A shed form of LDL receptor–related protein–1 regulates peripheral nerve injury and neuropathic pain in rodents
J. Clin. Invest. Alban Gaultier, et al. 118:161 doi:10.1172/JCI32371 [Go to this article.]

Figure 5
sLRP-α binds to Schwann cells in vitro and partially inhibits TNF-α binding. (A) Schwann cells were treated with FITC-labeled sLRP-α (green) or vehicle for 10 min at 37°C. The cells were washed, fixed, and visualized by fluorescence microscopy.
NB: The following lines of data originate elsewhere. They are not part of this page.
Lemma kept_app r l : kept r (r ++ l).
Proof.
  intros c v H. left. induction r as [|[c' v'] r IH]; [done|]. cbn in *. destruct (String.eqb c c'); auto.
Qed.
Lemma kept_trans r1 r2 r3 : kept r1 r2 -> kept r2 r3 -> kept r1 r3.
Proof. intros H1 H2 c v H. destruct (H1 c v H) as [E|]; [|by right]. by destruct (H2 c v E); [left|right]. Qed.
Lemma kept_observe r : kept r (observe r).
Proof.
  intros c v H. unfold observe. destruct (dict_get "observed_at" r) as [[]|] eqn:E; [by left| |by left].
  rewrite dict_get_set. destruct (String.eqb_spec "observed_at" c) as [<-|]; [|by left]. right. rewrite E in H. by injection H.
Qed.

(** The columns of a list that are not there yet, added to a table and to its rows. *)
Definition missing (existing : list string) (added : list (string * option string)) : list (string * option string) :=
  List.filter (fun c => negb (str_in (fst c) existing)) added.
Lemma add_columns existing t added :
  foldl (add_column existing) t added =
  {| columns := columns t ++ map fst (missing existing added); rows := map (fun r => r ++ missing existing added) (rows t) |}.
Proof.
  revert t. induction added as [|c added IH]; intros t.
  - destruct t as [cols rs]. cbn. rewrite app_nil_r. f_equal. induction rs as [|r rs IHr]; [done|]. cbn. by rewrite app_nil_r, <- IHr.
  - cbn [foldl missing List.filter]. rewrite IH. unfold add_column. fold (missing existing added).
    destruct (str_in _ _); [done|]. cbn. rewrite map_map, <- app_assoc. f_equal. apply List.map_ext. intros r. by rewrite <- app_assoc.
Qed.
Lemma dict_keys_app r l : dict_keys (r ++ l) = dict_keys r ++ map fst l.
Proof. unfold dict_keys. by rewrite map_app. Qed.
Lemma observe_keys r : dict_keys (observe r) = dict_keys r.
Proof.
  unfold observe. destruct (dict_get "observed_at" r) as [[]|] eqn:E; [done| |done]. rewrite dict_keys_set. unfold dict_in. by rewrite E.
Qed.
Lemma observe_observe r : observe (observe r) = observe r.
Proof.
  unfold observe at 2 3. destruct (dict_get "observed_at" r) as [[x|]|] eqn:E; [unfold observe; by rewrite E| |unfold observe; by rewrite E].
  unfold observe. rewrite !dict_get_set, String.eqb_refl. destruct (default None (dict_get "recorded_at" r)) as [x|] eqn:Er; [done|].
  change (String.eqb "observed_at" "recorded_at") with false. cbv iota. rewrite Er. apply dict_set_set.
Qed.
Lemma missing_none existing added : missing (existing ++ map fst (missing existing added)) added = [].
Proof.
  unfold missing at 1. set (more := missing existing added). assert (forall c, c ∈ added -> fst c ∈ existing ++ map fst more) as Hin.
  { intros c Hc. apply elem_of_app. destruct (str_in (fst c) existing) eqn:E; [left; by apply str_in_spec|right].
    apply elem_of_map. exists c. split; [done|]. apply elem_of_filter_b. by rewrite E. }
  revert Hin. generalize (existing ++ map fst more). intros l Hin. clear more. induction added as [|c added IH]; [done|].
  cbn [List.filter]. assert (fst c ∈ l) as Hc%str_in_spec by (apply Hin; left). rewrite Hc. cbn [negb].
  apply IH. intros c' Hc'. apply Hin. by right.
Qed.
Lemma additions_distinct name added : dict_get name additions = Some added -> NoDup (map fst added).
Proof.
  unfold additions. cbn [dict_get]. repeat (destruct (String.eqb _ _); [intros [= <-]; by apply (bool_decide_unpack _); vm_compute|]). done.
Qed.
Lemma missing_ok existing added : NoDup existing -> NoDup (map fst added) -> NoDup (existing ++ map fst (missing existing added)).
Proof.
  intros He Ha. apply NoDup_app. split; [done|]. split.
  - intros c Hc (x & -> & [_ Hx]%elem_of_filter_b)%elem_of_map. apply str_in_spec in Hc. by rewrite Hc in Hx.
  - by apply NoDup_map_filter.
Qed.

Lemma forall2_map_kept (f : Row -> Row) rs : (forall r, kept r (f r)) -> Forall2 kept rs (map f rs).
Proof. intros Hf. induction rs as [|r rs IH]; constructor; auto. Qed.
(** Columns that are all there are not added. *)
Lemma nothing_added existing added t : columns t = existing ++ map fst (missing existing added) ->
  foldl (add_column (columns t)) t added = t.
Proof.
  intros E. rewrite add_columns, E, missing_none. destruct t as [cols rs]. cbn in *. rewrite app_nil_r, <- E. f_equal.
  rewrite <- (List.map_id rs) at 2. apply List.map_ext. intros r. apply app_nil_r.
Qed.
Lemma added_ok t added : table_ok t -> NoDup (map fst added) ->
  let t' := foldl (add_column (columns t)) t added in table_ok t' /\ Forall2 kept (rows t) (rows t').
Proof.
  intros [Hn Hr] Hd. cbv zeta. rewrite add_columns. split; [split|].
  - by apply missing_ok.
  - apply Forall_forall. intros r' (r & -> & Hin)%elem_of_map. rewrite dict_keys_app. cbn [columns]. f_equal.
    by apply (proj1 (Forall_forall _ _) Hr).
  - apply forall2_map_kept. intros r. apply kept_app.
Qed.
Lemma observed_ok t : table_ok t ->
  let t' := {| columns := columns t; rows := map observe (rows t) |} in table_ok t' /\ Forall2 kept (rows t) (rows t').
Proof.
  intros [Hn Hr]. split; [split; [done|]|apply forall2_map_kept, kept_observe].
  apply Forall_forall. intros r' (r & -> & Hin)%elem_of_map. rewrite observe_keys. by apply (proj1 (Forall_forall _ _) Hr).
Qed.

(** The additive schema is additive: the columns of before stay where they are, every added one
    is there, once, no row is lost and no cell of one, but for the moment of a bar that had
    none; and starting again changes nothing. *)
Lemma additive_schema_is_additive name t : table_ok t ->
  let t' := extend_table name t in
  table_ok t' /\ (exists more, columns t' = columns t ++ more) /\ Forall2 kept (rows t) (rows t') /\
  (forall added c, dict_get name additions = Some added -> c ∈ map fst added -> c ∈ columns t') /\
  extend_table name t' = t'.
Proof.
  intros Ht. cbv zeta. unfold extend_table. destruct (dict_get name additions) as [added|] eqn:Ea.
  2: { split; [done|]. split; [exists []; by rewrite app_nil_r|]. split; [|done].
       rewrite <- (List.map_id (rows t)) at 2. apply forall2_map_kept. by left. }
  set (t1 := foldl (add_column (columns t)) t added).
  destruct (added_ok t added Ht (additions_distinct _ _ Ea)) as [H1 H2]. fold t1 in H1, H2.
  assert (columns t1 = columns t ++ map fst (missing (columns t) added)) as Hc by (unfold t1; by rewrite add_columns).
  assert (forall added0 c, Some added = Some added0 -> c ∈ map fst added0 -> c ∈ columns t1) as Hall.
  { intros ? c [= <-] (x & -> & Hx)%elem_of_map. rewrite Hc. apply elem_of_app.
    destruct (str_in (fst x) (columns t)) eqn:E; [left; by apply str_in_spec|].
    right. apply elem_of_map. exists x. split; [done|]. apply elem_of_filter_b. by rewrite E. }
  destruct (String.eqb name "bar_observations").
  - destruct (observed_ok t1 H1) as [H3 H4]. split; [done|]. split; [by eexists|]. split.
    { clear -H2 H4. cbn [rows] in H4. revert H2 H4. generalize (rows t), (rows t1), (map observe (rows t1)).
      intros l1 l2 l3 H. revert l3. induction H as [|r1 r2 l1 l2 Hk _ IH]; intros l3 H3; inversion H3; subst; constructor;
        [by eapply kept_trans|by apply IH]. }
    split; [done|]. cbn [columns].
    assert (foldl (add_column (columns t1)) {| columns := columns t1; rows := map observe (rows t1) |} added =
            {| columns := columns t1; rows := map observe (rows t1) |}) as ->
      by exact (nothing_added (columns t) added {| columns := columns t1; rows := map observe (rows t1) |} Hc).
    cbn [columns rows]. f_equal. rewrite map_map. apply List.map_ext. intros r. apply observe_observe.
  - split; [done|]. split; [by eexists|]. split; [done|]. split; [done|]. exact (nothing_added (columns t) added t1 Hc).
Qed.
End additive.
Cell nuclei were stained by DAPI (blue). (B) Schwann cells were treated with 50 nM FITC-labeled sLRP-α (sLRP-α–FITC), 50 nM FITC-labeled IgG (IgG-FITC), or vehicle (unstained) for 1 h at 4°C. In some cases FITC-labeled sLRP-α was preincubated with 100 nM GST (sLRP-α–FITC+GST) or 100 nM GST-RAP (sLRP-α–FITC+GST-RAP) for 15 min at 22°C prior to incubation with cells. The cells were then washed and subjected to FACS. (C) Schwann cells were incubated with 50 nM sLRP-α for 15 min at 22°C. In some cases, sLRP-α was preincubated with 100 nM GST-RAP (sLRP-α+RAP) for 30 min at 37°C prior to incubation with the cells. Biotin-labeled TNF-α or vehicle (unstained) was then incubated with the cells for 1 h at 4°C. SBTI was incubated with separate cells as a negative control. FITC-labeled streptavidin was added for 30 min at 4°C. The cells were then washed and subjected to FACS. (D) Schwann cells were incubated with sLRP-α (+) or vehicle (–) for 15 min at 22°C. Biotin-labeled recombinant human TNF-α was added to some cells for 1 h at 4°C, followed by FITC-labeled streptavidin. Cells were washed and subjected to FACS. Data was analyzed using the FlowJo software, and the geometric mean of FITC fluorescence intensity is plotted. *P < 0.05 for reduction in TNF-α binding to Schwann cells compared with vehicle treatment (5–6 independent experiments).